BeOne lists more than 40 clinical and commercial stage assets, and over 175 ongoing clinical trials around the world. Its pipeline of antibody-drug conjugates, protein degraders, small molecules and multi-specific antibodies not only includes its highly anticipated lymphoma drug, sonrotoclax, which could debut in 2026, but a number of other potential first-in-class contenders.
The company has honed its capabilities in B-cell malignancies and hopes to deliver new therapies for acute myeloid leukemia. But it’s also taking aim at solid tumors, including lung, breast, gynecologic and gastrointestinal cancers.
“With systematic R&D planning and a rapidly advancing globalization strategy, the company is accelerating the transition of China’s original innovation from ‘follower’ to ‘leader,’ redefining the presence of Chinese pharmaceutical innovation on the global stage,” the report stated.
Sino Biopharmaceutical
Founded in 2000 with a primary focus on generic medications, Sino Biopharmaceutical made a deliberate pivot in 2018 toward innovation, developing a deep pipeline in oncology, respiratory, hepatology and surgery/analgesia.
Promising contenders include its CDK inhibitor, culmerciclib capsule, which was just approved in China for two challenging types of advanced breast cancer — HR-positive and HER2-negative — and a potential first-in-class MASH drug that early research indicates could even have the potential to reverse liver fibrosis in patients with advanced disease.
In 2024, the company generated $1.7 billion from novel drugs and $1.51 billion in oncology drug sales, and is now looking to build further through collaborations and global expansion, according to the report.
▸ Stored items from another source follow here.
(** Splits a goal [calls_at_most 1 c]: the one call is on one side of a
    sequence, and never in a handler. *)
Ltac once_rule :=
  lazymatch goal with
  | |- calls_at_most _ (gevent_fire _ _ _ _) => apply gevent_fire_once
  | |- calls_at_most _ (u3_fire _ _ _) => apply u3_fire_once
  | |- calls_at_most _ (bind _ _) =>
      first [ apply (calls_bind 0 1); [solve [quiet] | intros ?]
            | apply (calls_bind 1 0); [| intros ?; solve [quiet]] ]
  | |- calls_at_most _ (try_except_Exception _ _) =>
      apply (calls_try_except_Exception 1 0); [| intros ?; solve [quiet]]
  | |- calls_at_most _ (try_except_Timeout _ _) =>
      apply (calls_try_except_Timeout 1 0); [| solve [quiet]]
  | |- calls_at_most _ (try_finally _ _) =>
      apply (calls_try_finally 1 0); [| solve [quiet]]
  | |- calls_at_most _ (with_timeout _ _ _) => apply calls_with_timeout
  | |- calls_at_most _ (raise _) => apply calls_raise
  | |- calls_at_most _ (if ?b then _ else _) => destruct b
  end.

Lemma go_gevent_once w r : calls_at_most 1 (_go_gevent w r).
Proof. unfold _go_gevent. repeat (once_rule; cbv zeta). Qed.

Lemma go_urllib3_once w r : calls_at_most 1 (_go_urllib3 w r).
Proof. unfold _go_urllib3. repeat (once_rule; cbv zeta). Qed.

Lemma go_http_internal_once w r : calls_at_most 1 (_go_http_internal w r).
Proof.
  unfold _go_http_internal, _go_http_internal_try.
  repeat (first [ apply go_gevent_once | apply go_urllib3_once | once_rule ];
          cbv zeta).
Qed.

(** X14: whatever the request, the servers and the deadline, and however
    the call ends, [go_http] only adds events, and at most one of them is a
    call to a backend: a request is never sent twice, nor to both backends. *)
Theorem go_http_calls_once w r m :
  exists added,
    trace (go_http w r m).2 = (trace m ++ added)%list /\
    (backend_calls added <= 1)%nat.
Proof.
  revert m. change (calls_at_most 1 (go_http w r)).
  unfold go_http.
  repeat (first [ apply go_http_internal_once | once_rule ]; cbv zeta).
Qed.

(** ** The switches of one request *)

Lemma spent_refl n t : spent n t t.
Proof. destruct t; simpl; [lia | exact I]. Qed.

Lemma spent_mono a b t t' : (a <= b)%nat -> spent a t t' -> spent b t t'.
Proof. destruct t, t'; simpl; try tauto. lia. Qed.

Lemma spent_trans a b t1 t2 t3 :
  spent a t1 t2 -> spent b t2 t3 -> spent (a + b) t1 t3.
Proof. destruct t1, t2, t3; simpl; try tauto. lia. Qed.

Lemma covers_mono a b t : (a <= b)%nat -> covers b t -> covers a t.
Proof. destruct t; simpl; [lia | tauto]. Qed.

Lemma covers_after a b t t' : covers (a + b) t -> spent a t t' -> covers b t'.
Proof. destruct t, t'; simpl; try tauto. lia. Qed.

Lemma switches_mono a b {A} (c : M A) :
  (a <= b)%nat -> switches_at_most a c -> switches_at_most b c.
Proof.
  intros Hab H m Hm. destruct (H m (covers_mono _ _ _ Hab Hm)) as [Ho Hs].
  split; [exact Ho | exact (spent_mono _ _ _ _ Hab Hs)].
Qed.

Lemma switches_ret n {A} (a : A) : switches_at_most n (ret a).
Proof. intros m _. split; [discriminate | apply spent_refl]. Qed.

Lemma switches_raise n {A} e : switches_at_most n (@raise A e).
Proof. intros m _. split; [discriminate | apply spent_refl]. Qed.

Lemma switches_get_self n : switches_at_most n get_self.
Proof. intros m _. split; [discriminate | apply spent_refl]. Qed.

Lemma switches_modify_response n f : switches_at_most n (modify_response f).
Proof. intros m _. split; [discriminate | apply spent_refl]. Qed.

Lemma switches_modify_self n f : switches_at_most n (modify_self f).
Proof. intros m _. split; [discriminate | apply spent_refl]. Qed.

Lemma switches_emit n e : switches_at_most n (emit e).
Proof. intros m _. split; [discriminate | apply spent_refl]. Qed.

Lemma switches_call n {A} (r : Try A) : switches_at_most n (call r).
Proof. destruct r; [apply switches_ret | apply switches_raise]. Qed.

Lemma switches_sleep0 n : switches_at_most (S n) sleep0.
Proof.
  intros m. unfold sleep0. destruct (timer m) as [[|k]|] eqn:E; simpl; rewrite ?E.
  - lia.
  - intros _. split; [discriminate | lia].
  - intros _. split; [discriminate | exact I].
Qed.

Lemma switches_bind a b {A B} (c : M A) (k : A -> M B) :
  switches_at_most a c -> (forall x, switches_at_most b (k x)) ->
  switches_at_most (a + b) (bind c k).
Proof.
  intros Hc Hk m Hm. unfold bind.
  assert (a <= a + b)%nat as Hab by lia.
  destruct (Hc m (covers_mono _ _ _ Hab Hm)) as [Ho Hs].
  destruct (c m) as [[x | e |] m1]; simpl in *.
  - destruct (Hk x m1 (covers_after _ _ _ _ Hm Hs)) as [Ho' Hs'].
    split; [exact Ho' | exact (spent_trans _ _ _ _ _ Hs Hs')].
  - split; [discriminate | exact (spent_mono _ _ _ _ Hab Hs)].
  - congruence.
Qed.

Lemma switches_io n {A} (r : Try A) : switches_at_most (S n) (io r).
Proof.
  apply (switches_bind 1 n); [apply switches_sleep0 | intros; apply switches_call].
Qed.

Lemma switches_with_lock n {A} l (body : M A) :
  switches_at_most n body -> switches_at_most n (with_lock l body).
Proof.
  intros H m Hm. unfold with_lock.
  specialize (H (set_trace (trace m ++ [Acquire l]) m) Hm).
  destruct (body _) as [o m1]; simpl in *. exact H.
Qed.

Lemma switches_try_except_Exception a b {A} (body : M A) handler :
  switches_at_most a body -> (forall e, switches_at_most b (handler e)) ->
  switches_at_most (a + b) (try_except_Exception body handler).
Proof.
  intros Hb Hh m Hm. unfold try_except_Exception.
  assert (a <= a + b)%nat as Hab by lia.
  destruct (Hb m (covers_mono _ _ _ Hab Hm)) as [Ho Hs].
  destruct (body m) as [[x | e |] m1]; simpl in *.
  - split; [discriminate | exact (spent_mono _ _ _ _ Hab Hs)].
  - destruct (Hh e m1 (covers_after _ _ _ _ Hm Hs)) as [Ho' Hs'].
    split; [exact Ho' | exact (spent_trans _ _ _ _ _ Hs Hs')].
  - congruence.
Qed.

(** Splits a goal [switches_at_most n c] for a [c] that does not switch. *)
Ltac still_rule :=
  lazymatch goal with
  | |- switches_at_most ?n (bind _ _) => apply (switches_bind 0 n)
  | |- switches_at_most _ (ret _) => apply switches_ret
  | |- switches_at_most _ (raise _) => apply switches_raise
  | |- switches_at_most _ get_self => apply switches_get_self
  | |- switches_at_most _ (emit _) => apply switches_emit
  | |- switches_at_most _ (call _) => apply switches_call
  | |- switches_at_most _ (modify_response _) => apply switches_modify_response
  | |- switches_at_most _ (modify_self _) => apply switches_modify_self
  | |- switches_at_most _ (if ?b then _ else _) => destruct b
  | |- forall _, _ => intros ?
  end.

Ltac still := cbv zeta; repeat (still_rule; cbv zeta).

(** Splits a goal [switches_at_most n c] along the sequence [c]: each step
    switches once, or not at all. *)
Ltac switch_rule one_switch :=
  lazymatch goal with
  | |- switches_at_most (S ?n) (bind _ _) =>
      first [ apply (switches_bind 0 (S n)); [solve [still] | intros ?]
            | apply (switches_bind 1 n); [solve [one_switch] | intros ?] ]
  | |- switches_at_most 0 (bind _ _) =>
      apply (switches_bind 0 0); [solve [still] | intros ?]
  | |- switches_at_most _ (with_lock _ _) => apply switches_with_lock
  | |- switches_at_most _ (if ?b then _ else _) => destruct b
  | |- switches_at_most _ (match ?x with _ => _ end) => destruct x
  | |- _ => first [one_switch | still_rule]
  end.

Ltac basic_switch := first [apply switches_sleep0 | apply switches_io].

Lemma gevent_from_pool_switches n url http_request :
  switches_at_most (S n) (gevent_from_pool url http_request).
Proof. unfold gevent_from_pool. cbv zeta. repeat (switch_rule basic_switch; cbv zeta). Qed.

Lemma urllib3_from_pool_switches n http_request :
  switches_at_most (S n) (urllib3_from_pool http_request).
Proof. unfold urllib3_from_pool. cbv zeta. repeat (switch_rule basic_switch; cbv zeta). Qed.

Lemma gevent_fire_switches n w http url r :
  switches_at_most (S n) (gevent_fire w http url r).
Proof.
  unfold gevent_fire, gevent_call. cbv zeta.
  repeat (switch_rule basic_switch; cbv zeta).
Qed.

Lemma u3_fire_switches n w conn r : switches_at_most (S n) (u3_fire w conn r).
Proof.
  unfold u3_fire, u3_urlopen. cbv zeta.
  repeat (switch_rule basic_switch; cbv zeta).
Qed.

Lemma gevent_process_switches response :
  switches_at_most 3 (gevent_process response).
Proof. unfold gevent_process. repeat (switch_rule basic_switch; cbv zeta). Qed.

Lemma u3_process_switches reply : switches_at_most 1 (u3_process reply).
Proof. unfold u3_process. repeat (switch_rule basic_switch; cbv zeta). Qed.

Ltac backend_switch :=
  first [ apply switches_sleep0 | apply switches_io
        | apply gevent_from_pool_switches | apply urllib3_from_pool_switches
        | apply gevent_fire_switches | apply u3_fire_switches
        | apply gevent_process_switches | apply u3_process_switches ].

(** The gevent backend switches eight times at most, the urllib3 backend
    seven times. *)
Lemma go_gevent_switches w r : switches_at_most 8 (_go_gevent w r).
Proof. unfold _go_gevent. repeat (switch_rule backend_switch; cbv zeta). Qed.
In July, the company gained full control of Chinese oncology-focused biotech LaNova Medicines and its eight clinical-stage drugs. The acquisition followed two notable successes for LaNova, including its coveted PD-1/VEGF bispecific antibody, which was bought by Merck, and an antibody-drug conjugate acquired by AstraZeneca.
“Sino has adopted a pragmatic, stepwise strategy. This involves in-licensing innovative therapies from international players … while simultaneously advancing its proprietary innovative drugs for overseas registration, targeting global unmet clinical needs,” the report stated.
As the lead boats in a rising tide of Chinese pharma innovation, these companies will be ones to watch in the years ahead.